From the COLlive inbox: “There’s a shift happening in our community, and it’s hard to ignore because every private detail is being shared, recorded and uploaded.”

by · COLlive

By anonymous

There’s a shift happening in our community, and it’s hard to ignore. Suddenly, it feels like everyone has a podcast. Every perspective, every moment, every private detail is being shared, recorded, uploaded, and pushed out to the world.

At first, it might seem harmless. A way to connect, to inspire, to share experiences. But somewhere along the way, a line has blurred. What used to be private is now public. What used to be discussed within trusted circles is now broadcast to strangers.

And the question we need to ask is simple. Why?

We are seeing young mothers, with little kids, turning on microphones as if the kids’ behavior is an episode we all need access to. Documenting the intimate details of their lives. We are seeing random guys with too much time on their hands speaking at length simply because they can. We are seeing deeply personal aspects of marriage and relationships discussed openly and casually, as if the entire internet were an appropriate audience.

It’s not.

We don’t need this window into your marriage. We don’t need to hear about every argument, every frustration, every private moment turned into content. A marriage is not a podcast topic. A disagreement is not something for public consumption. And it is not just your friends hearing it. Strangers, extended family, employers, and even future shidduch opportunities can all see and hear what you put out there.

This is not only about marriage. There is also a growing trend of opening deeply personal aspects of Jewish life to the public. Halacha, Taharas Hamishpacha, and other sensitive areas are being discussed in ways that were never meant for the random eyes of the internet. These are not casual topics. They carry depth, context, and privacy that cannot be translated properly to a broad, mixed audience.

There is something deeply valuable about privacy. About boundaries. About knowing that not everything needs to be shared or turned into content for clicks and listens.

And beyond the discomfort, there are real consequences.

The internet is not a bubble. It is not just your friends or your community listening. Anyone in the world can access what you post. Instagram, Spotify, it’s all wide open. What feels small today can spread further than you ever expected.

Things on the internet never disappear, no matter how much you regret it later.

Think about your kids. Think about your reputation. Years from now, the things you said in the moment are still there. The fight you had with your spouse. The details you thought were relatable. Thousands of people now know about it. And it cannot be taken back.

There is also a bigger cultural shift happening. When oversharing becomes normal, it lowers the standard for everyone. It creates a space where private matters are expected to be public, where boundaries slowly disappear.

But we don’t need that.

We don’t need a breakdown of every relationship. We don’t need intimate topics explained to strangers. We don’t need people trying to take sensitive concepts and package them for a public audience that does not understand the context.

Some conversations belong with a close friend, a mashpia, or a professional. Not a microphone.

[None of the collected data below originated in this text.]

Definition PrivateKeyType : Z := 0.
Definition PaymentAddressType : Z := 1.
Definition ReadonlyKeyType : Z := 2.
Definition OTAKeyType : Z := 3.
Definition PrivateReceivingAddressType : Z := 4.

Definition HardenedKeyZeroIndex : Z := 0x80000000.
Definition BIP44Purpose : Z := 44.
Definition Bip44CoinType : Z := 587.
Definition MinSeedBytes : nat := 16.
Definition MaxSeedBytes : nat := 64.

Definition burnAddress1BytesDecode : list Z :=
  [1; 32; 99; 183; 246; 161; 68; 172; 228; 222; 153; 9; 172; 39; 208; 245; 167; 79; 11; 2; 114;
   65; 241; 69; 85; 40; 193; 104; 199; 79; 70; 4; 53; 0; 0; 163; 228; 236; 208].

Definition AddressVersion : Z := 1.
Definition BurningAddress : list Z :=
  str "15pABFiJVeh9D5uiQEhQX4SVibGGbdAVipQxBdxkmDqAJaoG1EdFKHBrNfs".
Definition BurningAddress2 : list Z :=
  str "12RxahVABnAVCGP3LGwCn8jkQxgw7z1x14wztHzn455TTVpi1wBq9YGwkRMQg3J4e657AbAnCvYCJSdA9czBUNuCKwGSRQt55Xwz8WA".

(** The capacity [append] gives to a fresh slice of a length. *)
Class Allocator : Type := append_cap : nat -> nat.
Class AllocatorLaws `{Allocator} : Prop := append_cap_ge : forall n, (n <= append_cap n)%nat.

(** The third-party HD wallet: keys, the child derivation, and the mnemonic
    codec. *)
Class HDWallet : Type := {
  hdkey : Type;
  hd_Key : hdkey -> list Z;
  hd_Chaincode : hdkey -> list Z;
  hd_MasterKey : list Z -> hdkey;
  hd_Child : hdkey -> Z -> res hdkey;
  bip39_IsMnemonicValid : list Z -> bool;
  bip39_NewSeed : list Z -> list Z
}.

(** [b[lo:hi]] with its bounds checked against the capacity; what lies between
    the length and the capacity of a fresh slice is zero. *)
Definition slice_cap (cap : nat) (b : list Z) (lo hi : nat) : res (list Z) :=
  if (lo <=? hi)%nat && (hi <=? cap)%nat
  then Ok (take (hi - lo) (drop lo (b ++ replicate (cap - length b) 0))) else Panic.

Section wallet.
Context `{CO : CurveOps} `{DG : Digests} `{LR : LRU} `{AL : Allocator} `{HD : HDWallet}.

Record KeyWallet := mkKeyWallet {
  kw_Depth : Z; kw_ChildNumber : list Z; kw_ChainCode : list Z;
  kw_HDKey : option hdkey; kw_KeySet : KeySet }.

Definition kw_setKeySet (ks : KeySet) (w : KeyWallet) : KeyWallet :=
  mkKeyWallet (kw_Depth w) (kw_ChildNumber w) (kw_ChainCode w) (kw_HDKey w) ks.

This is not about shutting people down. There is a place for thoughtful content that adds value, that respects boundaries, that understands what should stay private.

But not everything is content.

Before hitting record, it is worth asking yourself a few simple questions. Does this need to be shared? Would I be okay with this being online forever? Would I be comfortable with my children hearing this one day?

If the answer is not clear, it probably does not belong online.

Because not every life needs a microphone. And not every moment needs an audience.